1


Hi. I'm Jesus-Fucking-Christ.

Saviour of the world, Son of God, formerly crucified prophet…

And I'm bored out of my brain.

If you've read the Book of Revelations, you should know that I should be coming back to judge the living and the dead or some shit like that. Of course, God, my daddy, is a massive lazy fuck and couldn't be bothered doing anything dramatic like that any time soon.

Also, I'm technically grounded. Daddy didn't like me getting too chummy with Satan last time.

Apparently, getting butt-fucked multiple times in one day by Pontius Pilate wasn't enough punishment for me.

But I digress.

Anyway, this means that I'm stuck here roaming heaven, looking down on those poor pathetic people going about their daily lives like zombies, slowly shuffling toward their deaths. I see cities filled with glum looking douchebags, waking up to go to work, only to do barely anything for seven hours and then go home to sleep again.

Times back in the old days was so much more fun. All the killings, invasions, slavery, Daddy's crazy wrath… good times.

I look around to find somebody, anybody, that looks like they're actually having fun in this shitty big city. It's work hour, so everyone is in full zombie mode, but surely there should be still somebody interesting to watch somewhere.

I sweep my gaze from the dense mass of city skyscrapers and look along the incoming interstate highway just alongside. There's always some speeding douchebag who thinks he's hot shit, driving some shitty car with an oversized exhaust pipe to compensate for something. Practically guaranteed.

Soon enough, I see a rusty old muscle car, speeding down the freeway. It's belching out black smoke out of the exhaust and it's weaving between cars as it speeds ahead. Standard asshole driver stuff.

I use heaven's "God Mode" vision tool to see and hear inside the car. With a wave of my hand, I can bring up a screen to see pretty much anywhere. I don't use it much anymore, since I've pretty much seen everything I can see with it while waiting for my Dad to get off his ass and actually do something. However, it's not like I've got much else to do, so I bring up a view of the inside of the car.

Inside is a pretty blond woman, with fair skin and a slightly freckled face, singing along loudly to a country song called "Jesus Take The Wheel." She's stylishly waving her shoulder length hair everywhere like she's in a shampoo commercial, and tapping her hands to the song on the steering wheel.

Normally, I'd be flattered. Unfortunately, she has a seriously shitty voice.

At this point, she closes her eyes and starts yelling the chorus:

Jesus take the wheel

Take it from my hands

Cause I can't do this on my own

I'm letting go…

She's still belting down the highway while she's doing this by the way, narrowly missing several cars. Probably not a good idea to close your eyes in a speeding car, dumb bitch.

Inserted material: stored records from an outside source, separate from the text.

(* ===== verification/TrieClaims.v ===== *)
(** What a trie promises its users: it is a finite map from keys to values whose hash is
    a function of the map, whatever was loaded, hashed, committed or unloaded before, and
    which the hash determines. *)

From S2P Require Import Prelude Params Bytes RlpEncode RlpDecode RlpRaw TrieEncoding Trie TrieHasher TrieSpec TrieCodec TrieRefine TrieHashProps.
Import TrieEnc TrieEncProps Trie TrieSpec TrieCodec TrieRefine TrieDb TrieHash TrieHashProps.

Module TrieClaims.

(** ** The map a tree holds *)

(** The canonical tree of a map. *)
Definition tree_of (m : gmap bytes bytes) : option tree := map_fold (fun k v t => Some (TrieSpec.insert t (keybytesToHex k) v)) None m.

Definition entry_ok (k v : bytes) : Prop := is_bytes k /\ is_bytes v /\ v <> [] /\ len k < 2 ^ 58 /\ len v < 2 ^ 60.
Definition good_map (m : gmap bytes bytes) : Prop := map_Forall entry_ok m.

Record holds (t : option tree) (m : gmap bytes bytes) : Prop := {
  holds_wf : wf_root t;
  holds_get key : is_bytes key -> lookup t (keybytesToHex key) = m !! key;
  holds_key k v : hexkey k -> lookup t k = Some v -> exists key, is_bytes key /\ k = keybytesToHex key
}.

Lemma hex_inj a b : is_bytes a -> is_bytes b -> keybytesToHex a = keybytesToHex b -> a = b.
Proof. intros Ha Hb E. pose proof (hexToKeybytes_keybytesToHex a Ha) as H. rewrite E, hexToKeybytes_keybytesToHex in H by done. by injection H. Qed.

Lemma holds_updates t t' m key v : is_bytes key -> holds t m -> wf_root t' -> updates t t' (keybytesToHex key) v -> holds t' (partial_alter (fun _ => v) key m).
Proof.
  intros Hk [Hw Hg Hkey] Hw' Hu. split; [done| |].
  - intros k Hkb. rewrite (Hu _ (hexkey_keybytes k Hkb)). destruct (decide (k = key)) as [->|Hne]; [rewrite decide_True by done; by rewrite lookup_partial_alter_eq|].
    rewrite decide_False by (intros E; by apply hex_inj in E). rewrite lookup_partial_alter_ne by done. by apply Hg.
  - intros k w Hk' Hl. rewrite Hu in Hl by done. case_decide as E; [by exists key|]. by eapply Hkey.
Qed.
Lemma holds_insert t m key v : is_bytes key -> v <> [] -> holds t m -> holds (Some (TrieSpec.insert t (keybytesToHex key) v)) (<[key := v]> m).
Proof. intros Hk Hv Hh. destruct (insert_spec t (keybytesToHex key) v) as [Hw Hu]; [by apply hexkey_keybytes|done|apply Hh|]. by eapply holds_updates. Qed.
Lemma holds_delete t m key : is_bytes key -> holds t m -> holds (TrieSpec.delete t (keybytesToHex key)) (base.delete key m).
Proof. intros Hk Hh. destruct (delete_spec t (keybytesToHex key)) as [Hw Hu]; [by apply hexkey_keybytes|apply Hh|]. by eapply holds_updates. Qed.
Lemma holds_empty : holds None ∅.
Proof. split; [done| |done]. intros key _. by rewrite lookup_empty. Qed.

Lemma holds_unique t t' m : holds t m -> holds t' m -> t = t'.
Proof.
  intros H1 H2. apply canonical; [apply H1|apply H2|]. intros k Hk.
  assert (Hgo : forall s s', holds s m -> holds s' m -> forall v, lookup s k = Some v -> lookup s' k = Some v).
  { intros s s' Hs Hs' v Hv. destruct (holds_key _ _ Hs k v Hk Hv) as (key & Hb & ->). rewrite (holds_get _ _ Hs key Hb) in Hv. by rewrite (holds_get _ _ Hs' key Hb). }
  destruct (lookup t k) as [v|] eqn:E; [symmetry; by eapply (Hgo t t')|]. destruct (lookup t' k) as [v|] eqn:E'; [|done]. apply (Hgo t' t) in E'; congruence.
Qed.

Lemma tree_of_holds m : good_map m -> holds (tree_of m) m.
Proof.
  unfold tree_of. apply (map_fold_weak_ind (fun t m => good_map m -> holds t m)); [intros _; apply holds_empty|].
  intros k v m' t Hn IH Hg. apply map_Forall_insert in Hg as [(Hk & _ & Hv & _) Hg]; [|done]. apply holds_insert; auto.
Qed.
Lemma holds_tree_of t m : good_map m -> holds t m -> t = tree_of m.
Proof. intros Hg Hh. by eapply holds_unique, tree_of_holds. Qed.

(** Entries of an acceptable size make trees of an acceptable size. *)
Lemma wf_sane n t : (size t <= n)%nat -> wf t -> (forall k v, hexkey k -> get t k = Some v -> is_bytes v /\ len k < 2 ^ 60 /\ len v < 2 ^ 60) -> sane t.
Proof.
  revert t. induction n as [|n IH]; intros t Hn Hw Hf; [pose proof (size_pos t); lia|]. destruct t as [v|k t|cs]; [by apply wf_not_leaf in Hw| |].
  - pose proof (wf_short_inv _ _ Hw) as [_ Hwt]. destruct (wf_inhabited _ Hw) as (key & w & Hkey & Hget & _). destruct (Hf key w Hkey Hget) as (Hb & Hlk & Hlw).
    apply get_short in Hget as (r & -> & Hr). rewrite len_app in Hlk. pose proof (len_nonneg r). destruct t as [v| |cs]; [|done|].
    + destruct r; simplify_eq/=. constructor; [lia|]. by constructor.
    + destruct Hwt as [Hnk Hwt]. constructor; [lia|]. apply IH; [simpl in Hn |- *; lia|done|]. intros key v Hkey' Hg. destruct (Hf (k ++ key) v) as (? & Hl & ?); [by apply hexkey_app|apply get_short; eauto|].
      rewrite len_app in Hl. pose proof (len_nonneg k). split_and!; [done|lia|done].
  - pose proof (proj1 (wf_full_iff cs) Hw) as (_ & Hc & _). constructor. intros i t Hi.
    assert (Hgi : forall r v, get t r = Some v -> hexkey (Z.of_nat i :: r) -> is_bytes v /\ len r < 2 ^ 60 /\ len v < 2 ^ 60).
    { intros r v Hr Hk. destruct (Hf (Z.of_nat i :: r) v) as (? & Hl & ?); [done|by rewrite get_full, Nat2Z.id, Hi|]. rewrite len_cons in Hl. split_and!; [done|lia|done]. }
    destruct (Hc i t Hi) as [[H16 (v & -> & Hv)]|[Hx Hwt]].
    + destruct (Hgi [] v eq_refl) as (? & _ & ?); [apply hexkey_cons; by left|]. by constructor.
    + apply IH; [pose proof (size_child cs i t Hi); lia|done|]. intros k v Hk Hg. apply Hgi; [done|]. apply hexkey_cons. by right.
Qed.
Lemma len_hex b : len (keybytesToHex b) = 2 * len b + 1.
Proof. unfold keybytesToHex. rewrite len_app, len_nibbles. done. Qed.
Lemma holds_sane t m : good_map m -> holds (Some t) m -> wf t /\ sane t.
Proof.
  intros Hg Hh. pose proof (holds_wf _ _ Hh) as Hw. split; [done|]. apply (wf_sane (size t)); [done|done|]. intros k v Hk Hget.
  destruct (holds_key _ _ Hh k v Hk Hget) as (key & Hb & ->). pose proof (holds_get _ _ Hh key Hb) as E. cbn [lookup] in E. rewrite Hget in E. symmetry in E.
  destruct (Hg key v E) as (_ & Hv & _ & Hlk & Hlv). rewrite len_hex. split_and!; [done|lia|done].
Qed.

(** ** The hash of a map *)

Section Claims.
Context (K : bytes -> Hash).

Definition root_hash (m : gmap bytes bytes) : Hash := match tree_of m with None => emptyRoot | Some t => K (nodeenc K t) end.

(** The encodings of the nodes of a map's trie. *)
Definition map_encodings (m : gmap bytes bytes) : list bytes := match tree_of m with Some t => encodings K t | None => [] end.

(** Among [D] there are no two encodings with the same hash, and none that hashes to zero
    or to the hash of the empty trie. *)
Definition collision_free (D : list bytes) : Prop :=
  Forall (fun e => Forall (fun e' => K e = K e' -> e = e') D) D /\ Forall (fun e => K e <> 0 /\ K e <> emptyRoot) D.

Lemma free_inj D e e' : collision_free D -> e ∈ D -> e' ∈ D -> K e = K e' -> e = e'.
Proof. intros [H _] He He'. rewrite Forall_forall in H. specialize (H e He). rewrite Forall_forall in H. by apply H. Qed.

(** ** The hash determines the map *)

Section Inj.
Context (Krange : forall b, 0 <= K b < 2 ^ 256) (D : list bytes) (HD : collision_free D).

Lemma decode_same t1 t2 : wf t1 -> sane t1 -> wf t2 -> sane t2 -> nodeenc K t1 = nodeenc K t2 -> decoded K None 0 t1 = decoded K None 0 t2.
Proof.
  intros Hw1 Hs1 Hw2 Hs2 E. assert (Hgo : forall t, wf t -> sane t -> decodeNode (length (nodeenc K t)) None (nodeenc K t ++ []) 0 = Ret (inr (Some (decoded K None 0 t)))).
  { intros t Hw Hs. destruct (enc_good K (size t) t) as (_ & Hl & _); [done|by left|done|]. apply (decode_enc K (size t)); [done..|]. rewrite app_nil_r. lia. }
  pose proof (Hgo t1 Hw1 Hs1) as H1. rewrite E, (Hgo t2 Hw2 Hs2) in H1. by injection H1.
Qed.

At this point, she opens her eyes, and seeing that she's coming up pretty fast to the back end of a school bus, she wrenches the steering wheel to the right and swerves past the bus, causing the tires to skid and the car to start drifting all over the four lanes of the highway, surprisingly not hitting anyone yet.

"JESUS TAKE THE WHEEL!" she screams, thankfully not singing anymore. Her car is fishtailing like crazy as she struggles for control. "JESUS HELP ME!"

Fuck you, I'm grounded. I'm not taking your wheel.

"JESUS! PLEASE!" Her beautiful blue eyes are wide open now. I see this clearly as I shift my God View to the front to look at her face. I can't let that face get smashed in… at least not while I'm looking. Also, she's pretty hot.

I'm still grounded, but I might be able to get away with sneaking out for a little while. I've been stuck in heaven for too long now; even fluffy white cloud walls and floors made of every precious metal known to man can get mind-numbingly boring when you keep looking at it for a few thousand years.

At that moment, I make a snap decision.

I'm going to do it. I'm busting out.

I run as fast as I can past all the golden mansions, the rivers of milk and honey, and the massive wide open fields of unnaturally green grass to reach the front gate.

As usual, St Peter is on the other side, checking in newly dead people into heaven. He isn't looking my way right now, arguing with a particularly stubborn Catholic priest about Mary or some shit like that – I didn't really listen.

I dash out past the lines, silently thanking Catholic priests for being mega assholes, as I make my way beyond the boundary of heaven, leap off into space and activate my messiah warp teleport straight down to a certain rusty out-of-control muscle car.